Sunday, 28 December 2025

Nazi Germany and the Daleks





Some may find it surprising that Charlie Chaplin's The Great Dictator was released in 1940. In the film that Chaplin also directed, he plays the parts of a Jewish barber suffering from memory loss and Adenoid Hynkel, the great dictator, who is very friendly with Benzino  Naplaoni. Hynkel and the barber manage to swap roles.    

The film became Chaplin's greatest financial success.

Hynkel's speech at the end could fill us all with hope, even today. However, even though he sends a positive message, his tone is similar to Hitler's at the Nuremberg rallies.

This was also Chaplin's first film with dialogue. 

My character becomes dissatisfied with just making fun of Hitler. She realises they must show his evil side as well. So, she exaggerates the near hysteria that is both Chaplin's speech and in Hitler's ones at the rallies. She begins to sound like a Dalek. The early Daleks' sink plungers were used almost like a Nazi salute. They use that same hysterical voice as Hitler  and Chaplin in their 'Exterminate. Exterminate.' Gabriela uses this in her scene.

Terry Nation, the first writer of the BBC science fiction series Doctor Who, based the Daleks on the Nazis. Nation died twenty-five years ago and grew up in the shadow of World War II.

The Daleks share many qualities with the Nazis, including their claim to be the master race and therefore all who get in their way must be exterminated.

I was a small child in the early 1950s and Doctor Who was first broadcast in my first year at secondary school. The Daleks filled me with the same horror as the swastika and the Nazi flag.

I can’t remember how I know about the latter. And we should remember that the swastika was originally a symbol for prosperity and good luck.

Even as a small child I recognised this as absolute evil. That black hooked cross against startling white and vivid red backgrounds. It was almost as if I could remember the horror of all that that represented even though I hadn't lived though those times. Was I accessing other people's memories? Had someone told me something about it and though I’d forgotten that actual conversation the emotional memory remained?

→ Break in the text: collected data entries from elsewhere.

(** X9. As long as no wake shows the exit flag the worker neither exits
    nor runs a final switch: after the export it has run one harvest cycle
    per wake, each on the state and the kernel the one before left, and
    is asleep again. *)
Theorem ddtrace_thread_keeps_waiting :
  forall hdr dtrace_xcall persist_metadata desc0 k st kern wakes alloc run,
    persist_metadata st (ddtrace_dlog_handle k) (nowait kern)
      = Ok (0, alloc) ->
    Forall (fun w => w_exit w = 0) wakes ->
    ddtrace_thread hdr dtrace_xcall persist_metadata desc0 k st kern wakes
      = Ok run ->
    th_status run = ThWaiting
    /\ th_events run = EvMetadata 0 :: harvest_cycles wakes
    /\ ~ In EvKthreadExit (th_events run)
    /\ worker_cycles hdr dtrace_xcall desc0 (ddtrace_dlog_handle k) wakes
         st (set_nowait kern alloc)
       = Ok (th_state run, th_kernel run).
Proof.
  intros hdr xcall meta desc0 k st kern wakes alloc run Hmeta Hzero H.
  unfold ddtrace_thread in H.
  destruct (ddtrace_assert_integrity k); simpl in H; [|discriminate].
  rewrite Hmeta in H. simpl in H.
  match type of H with
  | obind ?c _ = _ => destruct c as [[[[evs st1] kern1] broke]|] eqn:Hloop
  end; simpl in H; [|discriminate].
  destruct (ddtrace_thread_loop_waiting _ _ _ _ _ _ _ _ _ _ _ Hzero Hloop)
    as [-> ->].
  rewrite <- (app_nil_r wakes) in Hloop.
  destruct (ddtrace_thread_loop_cycles _ _ _ _ _ _ _ _ _ _ _ _ Hzero Hloop)
    as (st2 & kern2 & evs' & Hcycles & Htail & _).
  simpl in Htail. inversion Htail; subst. clear Htail.
  inversion H; subst. simpl.
  split; [reflexivity|]. split; [reflexivity|].
  split; [|exact Hcycles].
  intros [Hin|Hin]; [discriminate|].
  clear -Hin. induction wakes as [|w wakes IH]; simpl in Hin; [exact Hin|].
  destruct Hin as [Hin|[Hin|[Hin|Hin]]]; try discriminate. now apply IH.
Qed.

Such is our reaction to the Daleks, and indeed sirens which resemble the air raid and even that all clear ones.  Were they designed to instil fear or is that a learnt response now?

The Nazis, Hitler and the Daleks have become the 20th century equivalent of the bogey man. Are we, though taking enough heed of any 21st century recurring patterns?         

      

 

Tuesday, 16 December 2025

Our Wartime Street by Fiz Osborne and Katie Kear


 

This is picture book and as do all good picture books this has more of the story in the pictures: a train platform full of evacuees, London covered in smoke and broken buildings, details of wartime clothing. Each picture invites a talking point.

The author is pragmatic and non-judgemental in her story-telling. She tells simply of how the war came about.

There is a particularly interesting double spread about the RAF throughout the world.

The Battle of Britain is observed by a cat.

There is information about four different types of air raid shelter

We are also given information about civilian life: evacuation, war-time food, clothing and schooling.

Women's war-time work is also discussed.

The end of the war is presented briefly.

The Holocaust is only mentioned in the context of liberation.    

This is an engaging book with a light touch  but it nevertheless invites some interesting discussion.